6. Although other longitudinal surveys such as the National Educational Longitudinal Study of 1988 or the Educational Longitudinal Study of 2002 would provide an entry into studying the question I pose in this article, they do not measure previously demonstrated abilities and the quality of the students’ home environments as they grew up, nor do they provide highly reliable measures of family background. Thus, although my analytical CYA sample is selected, the possibility of using inverse probability weights––as I have information on all children born to NLSY79 mothers––to check the robustness of my results means that the CYA sample provides a good entry into testing whether expectation formation processes differ according to student group differences.

7. Given the discontinuous nature of failing, I replicated the analysis I report here assigning the value 0 to grades E or F. As the results are unaffected by this modification, I report the results using the rescaled version of the GPA measure described in the main text.
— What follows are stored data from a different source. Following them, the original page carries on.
(** Surroundings in which the Pyrogram client starts and PyTgCalls does
    not. *)
Definition pyrogram_half_up : PyrogramTgCallsBackend.Pyrogram :=
  {| PyrogramTgCallsBackend.STREAMING_AVAILABLE := true;
     PyrogramTgCallsBackend.client_start := λ _ _ _, Return tt;
     PyrogramTgCallsBackend.pytgcalls_start := Raise RuntimeError |}.

(** The module with two entries queued for chat 7, [song] playing there,
    and nothing saved yet. *)
Definition module_playing : VoiceChatNativeMod.State :=
  {| VoiceChatNativeMod.queue_manager := two_songs;
     VoiceChatNativeMod.backend := Some backend_playing;
     VoiceChatNativeMod.db := None |}.

(** The surroundings of the resolvers with the server [http_ok], and the
    module [module_playing] with its settings; a command that names a URL
    in chat 7. *)
Definition resolvers_ok : VoiceChatNativeMod.Resolvers :=
  {| VoiceChatNativeMod.capabilities := caps_all;
     VoiceChatNativeMod.operating_system := os0;
     VoiceChatNativeMod.youtube_dl := ydl_long;
     VoiceChatNativeMod.http_peer := http_ok;
     VoiceChatNativeMod.download_media := download_works |}.

Definition loaded_playing : VoiceChatNativeMod.Loaded :=
  {| VoiceChatNativeMod.state := module_playing;
     VoiceChatNativeMod.temp_manager := store0;
     VoiceChatNativeMod.auto_play := true |}.

(** The same module with a backend in no call. *)
Definition loaded_idle : VoiceChatNativeMod.Loaded :=
  {| VoiceChatNativeMod.state :=
       {| VoiceChatNativeMod.queue_manager := two_songs;
          VoiceChatNativeMod.backend := Some backend_ready;
          VoiceChatNativeMod.db := None |};
     VoiceChatNativeMod.temp_manager := store0;
     VoiceChatNativeMod.auto_play := true |}.

Definition add_url : VoiceChatNativeMod.Command :=
  {| VoiceChatNativeMod.args := "https://example.org/a.mp3";
     VoiceChatNativeMod.reply_message := None;
     VoiceChatNativeMod.sender_id := 42;
     VoiceChatNativeMod.chat := 7 |}.

(** * Properties *)

(** [zbool] decides the integer tests of the goal that [lia] can settle. *)
Ltac zbool :=
  repeat match goal with
  | |- context [?a <=? ?b] =>
      (rewrite (proj2 (Z.leb_le a b)) by lia) ||
      (rewrite (proj2 (Z.leb_gt a b)) by lia)
  | |- context [?a <? ?b] =>
      (rewrite (proj2 (Z.ltb_lt a b)) by lia) ||
      (rewrite (proj2 (Z.ltb_ge a b)) by lia)
  | |- context [?a =? ?b] =>
      (rewrite (proj2 (Z.eqb_eq a b)) by lia) ||
      (rewrite (proj2 (Z.eqb_neq a b)) by lia)
  end.

(** ** Python values *)

Lemma py_getitem_in_range {A} (l : list A) (i : Z) :
  0 <= i < Z.of_nat (length l) →
  ∃ x, l !! Z.to_nat i = Some x ∧ py_getitem l i = Return x.
Proof.
  intros Hi. unfold py_getitem.
  destruct (lookup_lt_is_Some_2 l (Z.to_nat i)) as [x Hx]; [lia|].
  exists x. split; [done|].
  zbool. simpl. by rewrite Hx.
Qed.

Lemma nonempty_true {A} (l : list A) : nonempty l = true ↔ l ≠ [].
Proof. destruct l; simpl; split; intros; congruence. Qed.

Lemma nonempty_false {A} (l : list A) : nonempty l = false ↔ l = [].
Proof. destruct l; simpl; split; intros; congruence. Qed.

(** ** The queue store *)

Section queue_store.
Context (qm : QueueManager) (chat_id : Z).

Lemma next_item_queues : _queues (next_item qm chat_id).2 = _queues qm.
Proof.
  unfold next_item.
  repeat (case_match; simpl; try done).
Qed.

Lemma next_item_repeat_mode :
  _repeat_mode (next_item qm chat_id).2 = _repeat_mode qm.
Proof.
  unfold next_item.
  repeat (case_match; simpl; try done).
Qed.

Lemma next_item_step :
  get_queue qm chat_id ≠ [] →
  0 <= current_index qm chat_id + 1 < Z.of_nat (length (get_queue qm chat_id)) →
  ∃ x, get_queue qm chat_id !! Z.to_nat (current_index qm chat_id + 1) = Some x ∧
       next_item qm chat_id =
         (Return (Some x),
          with_current_playing
            (<[chat_id := current_index qm chat_id + 1]> (_current_playing qm)) qm).
Proof.
  intros Hne Hi.
  destruct (py_getitem_in_range _ _ Hi) as (x & Hx & Hget).
  exists x. split; [done|].
  unfold next_item.
  apply nonempty_true in Hne. rewrite Hne. simpl.
  zbool. by rewrite Hget.
Qed.

Lemma next_item_wrap :
  get_queue qm chat_id ≠ [] →
  Z.of_nat (length (get_queue qm chat_id)) <= current_index qm chat_id + 1 →
  is_repeat_enabled qm chat_id = true →
  ∃ x, get_queue qm chat_id !! 0%nat = Some x ∧
       next_item qm chat_id =
         (Return (Some x),
          with_current_playing (<[chat_id := 0]> (_current_playing qm)) qm).
Proof.
  intros Hne Hi Hrep.
  destruct (py_getitem_in_range (get_queue qm chat_id) 0) as (x & Hx & Hget).
  { destruct (get_queue qm chat_id); [done | simpl; lia]. }
  exists x. split; [done|].
  unfold next_item.
  apply nonempty_true in Hne. rewrite Hne. simpl.
  zbool. by rewrite Hrep, Hget.
Qed.

Lemma next_item_end :
  Z.of_nat (length (get_queue qm chat_id)) <= current_index qm chat_id + 1 →
  is_repeat_enabled qm chat_id = false →
  next_item qm chat_id = (Return None, qm).
Proof.
  intros Hi Hrep. unfold next_item.
  destruct (nonempty _); simpl; [|done].
  zbool. by rewrite Hrep.
Qed.
End queue_store.

Lemma current_index_with_current_playing qm d c :
  current_index (with_current_playing (<[d := c]> (_current_playing qm)) qm) d = c.
Proof. unfold current_index. simpl. by rewrite lookup_insert_eq. Qed.

(** C3. On a destination with [N > 0] items and a cursor within them,
    [next_item] never removes an item; it moves the cursor to [cursor + 1]
    and returns the entry there; past the last index it wraps to 0 and
    returns the entry at index 0 when repeat is set, and otherwise returns
    absent and leaves the cursor where it was, at [N - 1]. *)
Theorem next_item_advances (qm : QueueManager) (chat_id : Z) :
  let queue := get_queue qm chat_id in
  let N := Z.of_nat (length queue) in
  let ci := current_index qm chat_id in
  queue ≠ [] → 0 <= ci < N →
  _queues (next_item qm chat_id).2 = _queues qm ∧
  (ci + 1 < N →
     ∃ x, queue !! Z.to_nat (ci + 1) = Some x ∧
          (next_item qm chat_id).1 = Return (Some x) ∧
          current_index (next_item qm chat_id).2 chat_id = ci + 1) ∧
  (N <= ci + 1 → is_repeat_enabled qm chat_id = true →
     ∃ x, queue !! 0%nat = Some x ∧
          (next_item qm chat_id).1 = Return (Some x) ∧
          current_index (next_item qm chat_id).2 chat_id = 0) ∧
  (N <= ci + 1 → is_repeat_enabled qm chat_id = false →
     (next_item qm chat_id).1 = Return None ∧
     (next_item qm chat_id).2 = qm ∧
     current_index (next_item qm chat_id).2 chat_id = N - 1).
Proof.
  intros queue N ci. subst queue N ci. intros Hne Hci.
  split; [apply next_item_queues|].
  split; [|split].
  - intros Hlt.
    destruct (next_item_step qm chat_id Hne) as (x & Hx & Heq); [lia|].
    exists x. rewrite Heq. simpl.
    by rewrite current_index_with_current_playing.
  - intros Hge Hrep.
    destruct (next_item_wrap qm chat_id Hne) as (x & Hx & Heq); [done|done|].
    exists x. rewrite Heq. simpl.
    by rewrite current_index_with_current_playing.
  - intros Hge Hrep.
    rewrite next_item_end by done. simpl.
    repeat split. lia.
Qed.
8. According to a meta-analysis (Kuncel, Credé, and Thomas Citation2005), the reliability of self-reported high school GPA is high (0.82 correlation with transcript-based GPA) and its predictive validity is substantial. Moreover, measurement error appears to vary as a function of minority status and academic abilities. However, such systematic misreporting has little impact on the panel data models I estimate in this article, as they control for time-invariant, individual-specific unmeasured variables that affect misreporting. However, as I explain in the main text, any residual random measurement error does lead to an attenuation of estimates, meaning that the estimates I report are lower bounds to the true estimates.

9. When including age as a main effect in the first-difference models I use in my analysis, the variable drops from the model because the difference in age from year to year is two for all students.

10. Because the model holds individual-specific factors constant, it automatically controls for variables usually associated with expectation-formation processes, including family background, aptitudes, preferences, and habitual dispositions.

11. Because the main effect of age drops out in a model of first differences, I only include the squared term.

12. Note that does not include main effects of the background covariates. In a model of first differences, these effects are captured by the individual-specific unobserved component and therefore drop out of the model.

13. I also tested for possible nonlinearities breaking down the estimates of changes in GPA on changes in expectation on the respondents’ GPA reported in the initial wave. I found no significant differences in the estimates, suggesting that changes in GPA convey similar information irrespective of one’s position in the overall GPA distribution (thereby also ruling out any potential threshold effects). In a final set of analyses, I included a squared term of changing GPA, but this term was also insignificant, suggesting that the two change variables are linearly related.

14. The reported effects are the predicted effects, that is, those predicted on the basis of the marginal predictions of the model. These effects are also known as average marginal effects (Wooldridge Citation2010).

15. High-performing, low-SES students who come from supportive home environments constitute about 14 percent of the analytical sample, meaning that the large effect for this group pertains to about one seventh of all students.

Additional information

Funding

The research leading to the results presented in this article has received funding from (a) the European Research Council under the European Union’s Seventh Framework Programme ([FP/2007-2013]/ERC grant 312906) and (b) the Danish Council for Strategic Research (Grant No. DSF-09–065167).

Notes on contributors

Kristian Bernt Karlson

Kristian Bernt Karlson is Associate Professor of Sociology at the University of Copenhagen. His research interests lie within the areas of educational stratification, social mobility, and quantitative methods. Recent papers appear in Sociological Science, Social Science Research, and Sociological Methods & Research.